A single hard "no" on client financial capability or shop fit should be able to kill a bid by itself, regardless of how the other factors look. Score it, set a minimum threshold, and log the outcome against the scores. The patterns surface within a few cycles.

Where BidIntell Fits

BidIntell scores the bid documents before the estimating starts — location fit, contract terms, GC relationship history, and trade match — into a single 0–100 read with a plain recommendation: pursue, look closer, or pass. Not a black box. You get a short reason line in estimator language ("low historical hit rate with this GC, at this project size, in this geography") — you see why, not just a number.

Then it logs the outcome of every bid, so the read gets sharper with each one you record. The score is personalized to your shop — your trade, your service area, your client history — which is why the same job scores differently for two different contractors. It's a fit score, not a win-probability guarantee.

Takeoff and estimating tools measure the job. BidIntell decides whether the job is worth measuring. The two sit side by side, not in competition.

Get the Full Report

The Go/No-Bid Blind Spot (free, no signup) — the full 15-page report, with the benchmark table, the six-factor framework, and the one-page pre-bid checklist. Every figure attributed to its published source.

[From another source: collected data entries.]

(* ===== verification/SecurityPolicy.v ===== *)
(** * Security policies

    The policy of an organization for passwords, logins and sessions: the part
    of [internal/app/identity/service.go] that resolves it from the settings,
    validates and stores it, with the table [system_settings] of
    [internal/adapters/repository/identity.go]. *)

From S2P Require Import Prelude GoString Strconv Database Identity Password.

Definition ErrInvalidSecurityPolicy : error := Sentinel "identity.ErrInvalidSecurityPolicy".

Definition SecuritySettingPasswordMinLength := "security.password_min_length".
Definition SecuritySettingPasswordRequireUpper := "security.password_require_upper".
Definition SecuritySettingPasswordRequireLower := "security.password_require_lower".
Definition SecuritySettingPasswordRequireDigit := "security.password_require_digit".
Definition SecuritySettingPasswordRequireSymbol := "security.password_require_symbol".
Definition SecuritySettingPasswordHistory := "security.password_history".
Definition SecuritySettingPasswordMaxAgeDays := "security.password_max_age_days".
Definition SecuritySettingLoginMaxFailures := "security.login_max_failures".
Definition SecuritySettingLoginLockDurationSec := "security.login_lock_duration_seconds".
Definition SecuritySettingSessionTTLSeconds := "security.session_ttl_seconds".
Definition SecuritySettingMaxConcurrentSessions := "security.max_active_sessions".

Record resolvedPolicy := mkResolved {
  passwordPolicy : Password.Policy;
  sessionTTL : Duration;
  maxFailures : Z;
  lockDuration : Duration;
  maxAge : Duration;
  history : Z;
  maxConcurrent : Z
}.
#[export] Instance resolvedPolicy_eta : Eta resolvedPolicy := fun p =>
  mkResolved (passwordPolicy p) (sessionTTL p) (maxFailures p) (lockDuration p) (maxAge p) (history p)
    (maxConcurrent p).

Definition minimumPasswordLength : Z := 12.
Definition minimumPasswordHistory : Z := 5.
Definition maximumPasswordAgeDays : Z := 90.
Definition maximumLoginFailures : Z := 5.
Definition minimumLoginLockDuration : Duration := 15 * Minute.
Definition maximumSessionTTL : Duration := 12 * Hour.
Definition maximumConcurrentSessions : Z := 5.

(** The configuration of the service that the policy reads, with the days of
    the password age already turned into a duration by [NewService]. *)
Record Options := mkOptions {
  opt_MinLength : Z;
  opt_RequireUpper : bool;
  opt_RequireLower : bool;
  opt_RequireDigit : bool;
  opt_RequireSymbol : bool;
  opt_History : Z;
  opt_MaxAgeDays : Z;
  opt_SessionTTL : Duration;
  opt_MaxFailures : Z;
  opt_LockDuration : Duration
}.

Record Service := mkService {
  s_policy : Password.Policy;
  s_sessionTTL : Duration;
  s_maxFailures : Z;
  s_lockDuration : Duration;
  s_history : Z;
  s_maxAge : Duration
}.

Definition NewService (opt : Options) : Service :=
  mkService (mkPolicy (opt_MinLength opt) (opt_RequireUpper opt) (opt_RequireLower opt)
               (opt_RequireDigit opt) (opt_RequireSymbol opt))
    (opt_SessionTTL opt) (opt_MaxFailures opt) (opt_LockDuration opt) (opt_History opt)
    (wrap64 (wrap64 (opt_MaxAgeDays opt * 24) * Hour)).

Definition defaultPolicy (s : Service) : resolvedPolicy :=
  mkResolved (s_policy s) (s_sessionTTL s) (s_maxFailures s) (s_lockDuration s) (s_maxAge s) (s_history s)
    maximumConcurrentSessions.

(** ** Validation *)

Definition seconds_duration (seconds : Z) : Duration := wrap64 (seconds * Second).

Definition invalid_policy {A} (format : string) (args : list farg) : result A :=
  Err (Wrapf format args ErrInvalidSecurityPolicy).

Definition validateSecurityPolicy (policy : SecurityPolicy) : result unit :=
  if sp_PasswordMinLength policy <? minimumPasswordLength then
    invalid_policy "%w: password_min_length must be at least %d" [FInt minimumPasswordLength]
  else if negb (sp_PasswordRequireUpper policy) || negb (sp_PasswordRequireLower policy) ||
          negb (sp_PasswordRequireDigit policy) || negb (sp_PasswordRequireSymbol policy) then
    invalid_policy "%w: password character-class requirements cannot be disabled" []
  else if sp_PasswordHistory policy <? minimumPasswordHistory then
    invalid_policy "%w: password_history must be at least %d" [FInt minimumPasswordHistory]
  else if (sp_PasswordMaxAgeDays policy <? 1) || (maximumPasswordAgeDays <? sp_PasswordMaxAgeDays policy) then
    invalid_policy "%w: password_max_age_days must be between 1 and %d" [FInt maximumPasswordAgeDays]
  else if (sp_LoginMaxFailures policy <? 1) || (maximumLoginFailures <? sp_LoginMaxFailures policy) then
    invalid_policy "%w: login_max_failures must be between 1 and %d" [FInt maximumLoginFailures]
  else if seconds_duration (sp_LoginLockDurationSeconds policy) <? minimumLoginLockDuration then
    invalid_policy "%w: login_lock_duration_seconds must be at least %d"
      [FInt (trunc (Seconds minimumLoginLockDuration))]
  else if (sp_SessionTTLSeconds policy <? 1) ||
          (maximumSessionTTL <? seconds_duration (sp_SessionTTLSeconds policy)) then
    invalid_policy "%w: session_ttl_seconds must be between 1 and %d" [FInt (trunc (Seconds maximumSessionTTL))]
  else if (sp_MaxConcurrentSessions policy <? 1) ||
          (maximumConcurrentSessions <? sp_MaxConcurrentSessions policy) then
    invalid_policy "%w: max_active_sessions must be between 1 and %d" [FInt maximumConcurrentSessions]
  else Ok tt.

(** The policy as the API shows it. *)
Definition shown_policy (policy : resolvedPolicy) : SecurityPolicy :=
  mkSecurityPolicy (MinLength (passwordPolicy policy)) (RequireUpper (passwordPolicy policy))
    (RequireLower (passwordPolicy policy)) (RequireDigit (passwordPolicy policy))
    (RequireSymbol (passwordPolicy policy)) (history policy)
    (Z.quot (trunc (Hours (maxAge policy))) 24) (maxFailures policy)
    (trunc (Seconds (lockDuration policy))) (trunc (Seconds (sessionTTL policy))) (maxConcurrent policy).

Definition validateResolvedPolicy (policy : resolvedPolicy) : result unit :=
  validateSecurityPolicy (shown_policy policy).

(** ** The table [system_settings], by its primary key *)

Record SettingRow := mkSetting { set_value : string; set_updated_at : Time; set_updated_by : string }.
Notation Settings := (gmap (string * string) SettingRow).
Notation M := (Database.M Settings).

(** The map the rows are read into. *)
Definition settings_of (org : string) (t : Settings) : gmap string string :=
  list_to_map (map (fun '((_, key), row) => (key, set_value row))
    (List.filter (fun '((organization, _), _) => organization =s org) (map_to_list t))).

Definition SecuritySettings (org : string) : M (gmap string string) := query (settings_of org).

Definition upsert_setting (org updatedBy : string) (now : Time) (kv : string * string) (t : Settings) : Settings :=
  <[(org, kv.1) := mkSetting kv.2 now updatedBy]> t.

(** The map of the new values is ranged over in an unspecified order; its keys
    are distinct, so every order stores the same rows. *)
Definition SetSecuritySettings (org updatedBy : string) (values : gmap string string) : M unit :=
  if (size values =? 0)%nat then mret tt
  else
    at_ ← now;
    WithTx (forM (map_to_list values) (fun kv => exec (upsert_setting org updatedBy (UTC at_) kv))).

(** ** The service *)

(** One setting: a blank value leaves the policy as it is. *)
Definition read_setting (settings : gmap string string) (key label : string)
    (parse : string -> option (resolvedPolicy -> resolvedPolicy)) (out : resolvedPolicy)
  : result resolvedPolicy :=
  let v := TrimSpace (default "" (settings !! key)) in
  if v <>s "" then
    match parse v with
    | Some apply => Ok (apply out)
    | None => Err (Wrapf label [] ErrInvalidSecurityPolicy)
    end
  else Ok out.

Want to see a real read? Score a live bid free — send one set of bid documents and get a one-page scored read back. No call required.

Sources

  • George Hedley, "You Must Know Your Bid-Hit-Win Ratio," Metal Construction News, January 2025 (survey of 2,000+ contractors; <10% track their ratio).
  • ConstructConnect, "Bid or No-Bid: How Contractors Choose Which Projects to Pursue," 2026 (six go/no-go factors; bid-to-win guidance).
  • SMPS Foundation, "Measuring for Success: Hit Rates & Other KPIs in the A/E/C Industries" (survey of 303 U.S. AEC firms; ~37.9% hit rate).
  • Buildr, "4 Ways Preconstruction Inefficiency Is Costing General Contractors," 2026 (wasted-pursuit model — illustrative, not measured).
  • Additional commercial win-rate and revision-cycle benchmarks synthesized from published 2025–2026 industry analyses. Where sources disagree, ranges are presented rather than the most flattering single figure.

FAQ

What is a bid-hit ratio? Your bid-hit ratio is the share of bids you submit that you win — jobs won divided by jobs bid. It's the closest thing specialty contractors have to a single profitability gauge, because it ties estimating effort directly to backlog won. It's most useful when sliced by general contractor, trade, project size, and bid-versus-negotiated work, because the same shop often runs very different ratios across those categories.

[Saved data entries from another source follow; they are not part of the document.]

(** ** A sample organization

    Department B under A, and C under B, all active; the user sits in A. *)
Definition sample_env : Env :=
  mkEnv (fun n => 100 + Z.of_nat n) (fun n => "id-" +:+ Itoa (Z.of_nat n)) (fun _ => None) (fun _ _ => "0"%char) false.
Definition admin : Principal :=
  mkPrincipal "USER" "admin" "org-1" "" "" ["system_admin"] [] [] false "s" 0 (mkDataScope true false []) "" (Some 100).
Definition department (id parent : string) : Department := mkDepartment id "org-1" parent id id "ACTIVE" 1 0 0.
Definition tree_role := mkRoleRow "r1" "org-1" DataScopeDepartmentTree [].
Definition custom_role := mkRoleRow "r2" "org-1" DataScopeCustom ["B"].
Definition sample_tables (roles : list RoleRow) : Tables :=
  mkTables [department "A" ""; department "B" "A"; department "C" "B"] []
    [mkAssignment "a1" "org-1" "u1" "A" "" true 0 None 0] [("u1", "org-1")] roles
    (fun _ _ _ => map ro_id roles).
Definition sample_scope (roles : list RoleRow) : result EffectiveDataScope :=
  (DataScopeForUser "org-1" "u1" sample_env 0%nat (sample_tables roles)).1.1.

(** A custom role can take departments away: a user of department A with
    a tree role sees A, B and C; given in addition a role whose custom scope
    lists B alone, the same user sees A and B, because the walk does not go
    through a department that is in the set already. *)
Theorem a_custom_role_narrows_a_tree :
  sample_scope [tree_role] = Ok (mkDataScope false false ["A"; "B"; "C"]) /\
  sample_scope [tree_role; custom_role] = Ok (mkDataScope false false ["A"; "B"]).
Proof. split; vm_compute; reflexivity. Qed.

Definition no_tables : Tables := mkTables [] [] [] [("u1", "org-1")] [] (fun _ _ _ => []).
Definition run_on {A} (m : M A) (t : Tables) : Tables := (m sample_env 0%nat t).2.
Definition new_root : Department := mkDepartment "" "" "" "root" "Root" "" 1 0 0.
Definition sample_root := run_on (CreateDepartment admin "org-1" new_root) no_tables.
Definition sample_child :=
  (CreateDepartment admin "org-1" (new_root <| dep_ParentID := "id-3" |> <| dep_Key := "child" |>) sample_env 5%nat sample_root).2.

Lemma directory_stays_in_order_witness :
  map dep_ID (dir_departments sample_child) = ["id-3"; "id-8"] /\
  forall d, d ∈ dir_departments sample_child -> rooted (dir_departments sample_child) (dep_ID d).
Proof.
  split; [vm_compute; reflexivity|]. intros d Hd.
  assert (R : rtc dir_step no_tables sample_child).
  { eapply rtc_l; [apply (S_CreateDepartment admin "org-1" new_root sample_env 0%nat)|].
    eapply rtc_l; [|apply rtc_refl].
    apply (S_CreateDepartment admin "org-1" (new_root <| dep_ParentID := "id-3" |> <| dep_Key := "child" |>) sample_env 5%nat). }
  apply (proj1 (proj2 (directory_stays_in_order no_tables sample_child eq_refl eq_refl R)) d Hd).
Defined.


Definition placement : UserAssignment := mkAssignment "" "" "" "B" "" true 0 None 0.

Lemma assignments_are_replaced_as_a_whole_witness :
  let rows := dir_assignments (run_on (ReplaceUserAssignments admin "org-1" "u1" [placement]) (sample_tables [])) in
  map as_DepartmentID rows = ["B"] /\ count_if as_Primary rows = 1.
Proof.
  cbv zeta. destruct (ReplaceUserAssignments admin "org-1" "u1" [placement] sample_env 0%nat (sample_tables []))
    as [[r n'] t'] eqn:E.
  pose proof (assignments_are_replaced_as_a_whole admin "org-1" "u1" [placement] sample_env 0%nat (sample_tables []) r n' t' eq_refl E) as H.
  unfold run_on. rewrite E. vm_compute in E. injection E as <- <- <-.
  destruct H as (new & H & _ & _ & P). apply (f_equal dir_assignments) in H. vm_compute in H. subst new.
  split; [reflexivity|]. apply P. discriminate.
Defined.

Lemma departments_cannot_be_created_disabled_witness :
  is_ok (CreateDepartment admin "org-1" (new_root <| dep_Status := "disabled" |>) sample_env 0%nat (sample_tables [])).1.1 = false.
Proof.
  apply (departments_cannot_be_created_disabled _ _ _ _ _ _ (department "A" "")); try reflexivity.
  - cbn. repeat constructor; set_solver.
  - left.
Defined.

What is a good win rate for a commercial subcontractor? Published benchmarks put the average commercial win rate around 25% — roughly one award for every four bids. Hard-bid public work often runs 10–20%, while the most selective top-performing firms reach 40–50%. A ratio that is too high can actually signal you're bidding too little or pricing too conservatively; the goal is to know your number by category and bid deliberately against it.

How much does chasing the wrong bids cost? One vendor's published model of a mid-size firm puts wasted-pursuit spend near $140,000 a year — about 35 poor-fit bids at roughly $4,000 each. That figure is illustrative, not measured, but the mechanism is real: every estimating hour spent on a job that won't close comes straight out of the work that would have.

How do I decide whether to bid a job? Score the invitation against a fixed framework before estimating starts — client, project, contractor, bidding situation, market, and economy. A hard "no" on client financial health or shop fit should be able to kill the bid on its own. Set a minimum threshold, pass below it, and log every outcome so the framework gets sharper over time.